| WHAT THE EXERCISE ASKS |
For each line below that includes the word "response", make a copy.

*** GIVEN ENTRIES Section Begins ***

(** The [UPDATE] after a right guess *)
Definition clear_lock (user_id : Z) (s : users) : users :=
  alter (fun u => {| u_mpin_hash := u_mpin_hash u; u_failed := 0; u_locked_until := None |}) user_id s.

(** ** The request as a thread *)

Inductive response :=
  | Passed                                (* [None]: the MPIN is right *)
  | NotAuthenticated                      (* 401, no such user *)
  | NotSet                                (* 409 *)
  | Locked (until : Z)                    (* 423 *)
  | Invalid (attempts_left : Z).          (* 401 *)

(** Where a request is, with the values it has read. *)
Inductive pc :=
  | Begin                                           (* nothing done yet *)
  | Reserving (now : Z)                             (* [now = datetime.now(...)] read *)
  | Looking                                         (* no try reserved *)
  | Judging (locked_until : option Z)               (* [SELECT now()] is next *)
  | Locking (until : Z)                             (* [_lock] is next *)
  | Verifying (now attempts : Z) (hash : string)    (* a try is reserved *)
  | Clearing                                        (* the guess was right *)
  | Done (r : response).

Section check_mpin.
Context (verify : string -> string -> bool).
Context (user_id : Z) (mpin : string).

(** One statement of [check_mpin], with the two clocks' readings.  The argon2
    verification is part of the step it precedes. *)
Definition step (api_now db_now : Z) (p : pc) (s : users) : pc * users :=
  match p with
  | Begin => (Reserving api_now, s)
  | Reserving now =>
      match reserve user_id db_now s with
      | (Some (attempts, hash), s') => (Verifying now attempts hash, s')
      | (None, s') => (Looking, s')
      end
  | Looking =>
      match lock_state user_id s with
      | None => (Done NotAuthenticated, s)
      | Some (None, _, _) => (Done NotSet, s)
      | Some (Some _, _, until) => (Judging until, s)
      end
  | Judging until =>
      match until with
      | Some t => if t <=? db_now then (Locking (db_now + LOCK_US), s) else (Done (Locked t), s)
      | None => (Locking (db_now + LOCK_US), s)
      end
  | Locking until => (Done (Locked until), _lock user_id until s)
  | Verifying now attempts hash =>
      if verify hash mpin then (Clearing, s)
      else if MPIN_MAX_ATTEMPTS <=? attempts then (Locking (now + LOCK_US), s)
      else (Done (Invalid (MPIN_MAX_ATTEMPTS - attempts)), s)
  | Clearing => (Done Passed, clear_lock user_id s)
  | Done r => (Done r, s)
  end.

(** A request that runs alone; both clocks stand still. *)
Fixpoint run_steps (n : nat) (api_now db_now : Z) (ps : pc * users) : pc * users :=
  match n with
  | O => ps
  | S n' => run_steps n' api_now db_now (step api_now db_now ps.1 ps.2)
  end.

Definition check_mpin (api_now db_now : Z) (s : users) : pc * users :=
  run_steps 5 api_now db_now (Begin, s).
End check_mpin.

(** [MPIN_RE.fullmatch] *)
Definition six_digits (s : string) : bool :=
  (String.length s =? 6)%nat &&
  forallb (fun c => (48 <=? Z.of_nat (Ascii.nat_of_ascii c)) && (Z.of_nat (Ascii.nat_of_ascii c) <=? 57))
    (String.list_ascii_of_string s).

(** [require_mpin]: [None] is the 400, and no try is spent. *)
Definition require_mpin (verify : string -> string -> bool) (user_id : Z) (mpin : string)
    (api_now db_now : Z) (s : users) : option (pc * users) :=
  if six_digits mpin then Some (check_mpin verify user_id mpin api_now db_now s) else None.

(** ** A request alone *)

(** A request running alone always gets its answer, and it is the documented
    one: refused while locked or out of tries, else the guess is verified. *)
Lemma check_mpin_answers verify uid mpin api db s u h :
  s !! uid = Some u -> u_mpin_hash u = Some h ->
  (check_mpin verify uid mpin api db s).1 = Done
    (if unlocked db u && (u_failed u <? MPIN_MAX_ATTEMPTS)
     then if verify h mpin then Passed
          else if MPIN_MAX_ATTEMPTS <=? u_failed u + 1 then Locked (api + LOCK_US)
          else Invalid (MPIN_MAX_ATTEMPTS - (u_failed u + 1))
     else match u_locked_until u with
          | Some t => if t <=? db then Locked (db + LOCK_US) else Locked t
          | None => Locked (db + LOCK_US)
          end).
Proof.
  intros Hu Hh. unfold check_mpin.
  assert (run_steps verify uid mpin 5 api db (Begin, s) =
          run_steps verify uid mpin 3 api db (step verify uid mpin api db (Reserving api) s)) as -> by done.
  unfold step at 1, reserve. rewrite Hu, Hh.
  destruct (unlocked db u && (u_failed u <? MPIN_MAX_ATTEMPTS)); cbn.
  - destruct (verify h mpin); [done|]. cbn. destruct (MPIN_MAX_ATTEMPTS <=? u_failed u + 1); done.
  - unfold lock_state. rewrite Hu. cbn. rewrite Hh. cbn.
    destruct (u_locked_until u) as [t|]; cbn; [|done]. destruct (t <=? db); done.
Qed.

*** GIVEN ENTRIES Section Ends ***

| FINAL ANSWER |
Inductive response :=
  | Done (r : response).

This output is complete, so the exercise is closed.